My main problem with magic quotes was that they made it extremely difficult to write reusable PHP code. The feature was configured globally, which lead to a quandary. What if you have two libraries, one expecting magic quotes on and the other expecting it off? Your library could check get_magic_quotes_gpc() and stripslashes() from input if the setting was turned on, but this would break in the presence of the common idiom where stripslashes() is applied to all incoming $_GET and $_POST data.
Unfortunately, global settings configured using settings.py have a similar smell to them. Middleware and context processors are the best example here - a specific setting might be needed by just one installed application, but the effects are felt by everything in the system. While I haven't yet seen two "reusable" Django apps that require conflicting settings, per-application settings are an obvious use case that settings.py fails to cover.
Global impact aside, my bigger problem with settings.py is that I almost always end up wanting to reconfigure them at run-time.
This is possible in Django today, but comes at a price:
Only some settings can actually be changed at run-time - others (such as USE_I18N) are lazily evaluated once and irreversibly reconfigure parts of Django's plumbing. Figuring out which ones can be changed requires exploration of Django's source code.

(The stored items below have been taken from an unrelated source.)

(** X11 on a window given as one integer and one float. *)
Lemma label_contains_both_bounds_witness :
  5 <> 0 /\
  exists f vf lbl s',
    _refresh_plots Sample.repr_whole (PyInt 1800, PyFloat (F64.of_Z 1900)) 5
      (F64.of_Z 11) (loaded Sample.first_rows) = (Returns (f, vf, lbl), s') /\
    contains "1800" lbl = true /\ contains "1900.0" lbl = true.
Proof.
  split; [lia|].
  apply (label_contains_both_bounds Sample.repr_whole (PyInt 1800)
           (PyFloat (F64.of_Z 1900)) 5 (F64.of_Z 11)
           (loaded Sample.first_rows)).
  lia.
Defined.

(** The first three lines of the file load to the three rows used above. *)
Example load_first_lines :
  Loading.load SampleText.int_of_digits SampleText.float_of_decimal
    SampleText.first_lines = Loading.Loaded Sample.first_rows.
Proof. vm_compute. reflexivity. Qed.

(** X12 on the first three lines. *)
Lemma dflines_fields_clean_witness :
  exists dflines,
    Loading.dflines_of SampleText.first_lines = Loading.Loaded dflines /\
    Forall (fun fields =>
              Forall (fun field => Loading.strip field = field /\
                                   ~ In Loading.semicolon field) fields)
           dflines.
Proof.
  destruct (Loading.dflines_of SampleText.first_lines) as [dflines|e] eqn:E.
  2:{ vm_compute in E. discriminate. }
  exists dflines. split; [reflexivity|].
  pose proof (LoadingFacts.dflines_fields_clean _ _ E) as H.
  clear E. induction H as [|row fields rr ls Hrow _ IH]; constructor.
  - destruct Hrow as (first & others & _ & _ & Hclean). exact Hclean.
  - exact IH.
Defined.
(** ** Determinism of the compositor *)

(** Two surfaces that received the same calls and are in the same font
    state; how many random numbers were drawn before is left out. *)
Definition same_canvas (p q : Painter) : Prop :=
  log p = log q /\ font p = font q /\ savedFonts p = savedFonts q.

(** A drawing computation is steady when its result and the canvas it leaves
    depend on the canvas it found and on nothing else, and it draws no
    random number. *)
Definition steady {A} (m : Draw A) : Prop :=
  forall p q, same_canvas p q ->
    fst (m p) = fst (m q) /\ same_canvas (snd (m p)) (snd (m q)) /\
    randomDraws (snd (m p)) = randomDraws p.

Lemma same_canvas_refl p : same_canvas p p.
Proof. repeat split. Qed.

Lemma same_canvas_sym p q : same_canvas p q -> same_canvas q p.
Proof. intros (A & B & C). repeat split; congruence. Qed.

Lemma steady_ret {A} (a : A) : steady (ret a).
Proof. intros p q H. cbn. auto. Qed.

Lemma steady_bind {A B} (m : Draw A) (k : A -> Draw B) :
  steady m -> (forall a, steady (k a)) -> steady (bind m k).
Proof.
  intros Hm Hk p q H. unfold bind.
  destruct (Hm p q H) as (E & S & R).
  destruct (m p) as [a p'], (m q) as [b q']. cbn [fst snd] in *. subst b.
  destruct (Hk a p' q' S) as (E' & S' & R').
  split; [exact E'|]. split; [exact S'|congruence].
Qed.

Lemma steady_emit c : steady (emit c).
Proof.
  intros p q (A & B & C). unfold emit, same_canvas. cbn.
  repeat split; congruence.
Qed.

Lemma steady_save : steady save.
Proof.
  intros p q (A & B & C). unfold save, same_canvas. cbn.
  repeat split; congruence.
Qed.

Lemma steady_restore : steady restore.
Proof.
  intros p q (A & B & C). unfold restore, same_canvas. cbn.
  rewrite A, B, C. repeat split; reflexivity.
Qed.

Lemma steady_set_font f : steady (set_font f).
Proof.
  intros p q (A & B & C). unfold set_font, same_canvas. cbn.
  repeat split; congruence.
Qed.

Lemma steady_current_font : steady current_font.
Proof.
  intros p q (A & B & C). unfold current_font, same_canvas. cbn.
  repeat split; congruence.
Qed.

Lemma steady_for_count n body :
  (forall i, steady (body i)) -> forall i, steady (for_count n i body).
Proof.
  intro Hb. induction n as [|n IH]; intro i; cbn [for_count].
  - apply steady_ret.
  - apply steady_bind; [apply Hb|]. intros _. apply IH.
Qed.
(** * Incremental translation engine: flatten, detect, merge

    Shallow embedding of the diff/merge core of
    [scripts/process-translation-claude-fixed.js]
    (class [IncrementalTranslationProcessor]) together with the language
    validation of its sibling class [IntelligentTranslationProcessorClaude].

    Modelling conventions.
    - A call either returns, throws, or goes beyond the model: it reads
      a member that an object inherits from a built-in prototype, or
      changes the prototype of an object. What the program does from
      there on depends on the built-in objects of the engine, which are
      not modelled; no property below says anything about such a call.
    - An object is the list of its own enumerable properties in
      enumeration order: array indices in ascending order, then the
      other keys in the order of their creation. Assignment to an
      existing key replaces the value in place.
    - The dictionaries that the program keys by file name (names ending
      in [.json]) or by language code are association lists to which a
      new key is appended.
    - An array carries the identity of the JavaScript object that holds
      it, because [===] compares arrays by reference, its [length], and
      its own properties; an index below [length] with no property is a
      hole.
    - JSON numbers are integers ([Z]); a string is the list of its
      characters.
    - Console output is left out, except that a template literal which
      throws while rendering a value is a throw of the method. *)

From Stdlib Require Import List String Ascii ZArith NArith Bool Arith Lia.
From Stdlib Require Import DecimalString DecimalNat Permutation.
Import ListNotations.
Local Open Scope string_scope.
Local Open Scope list_scope.

(** ** Completions *)

(** How a call ends: it returns a value, throws an error of the given
    name, or goes beyond the model. *)
Inductive completion (A : Type) : Type :=
| Returns (a : A)
| Throws (error : string)
| Beyond.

If you change a setting, you need to reliably change it back at the end of a request or your application will behave strangely. Uncaught exceptions could cause problems here, unless you remember to wrap dynamic setting changes in a try/finally block.
Changing a setting isn't thread-safe (without doing some extra work).
Almost every setting in Django has legitimate use-cases for modification at run-time. Here are just a few examples:
Requests from mobile phones may need a different TEMPLATE_DIRS setting, to load the mobile-specific templates in preference to the site defaults.
Some sites offer premium accounts which in turn gain access to more reliable servers. Premium users might get to send e-mail via a separate pool of SMTP servers, for example.
Some sections of code may want to use a different cache backend, or talk to a different set of memcache servers - to reduce the chance of one rapidly changing component causing other component's cache entries to expire too early.
Errors in one area of a site might need to be sent to a different team of developers.
Admin users might want DEBUG=True, while regular site visitors get DEBUG=False.
Finally, settings.py is behind the dreaded "Settings cannot be imported, because environment variable DJANGO_SETTINGS_MODULE is undefined" exception. Yuck.
Turtles all the way down
The final section of the talk was about turtles. More precisely, it was about their role as an "infinite regression belief about cosmology and the nature of the universe". I want to apply that idea to Django.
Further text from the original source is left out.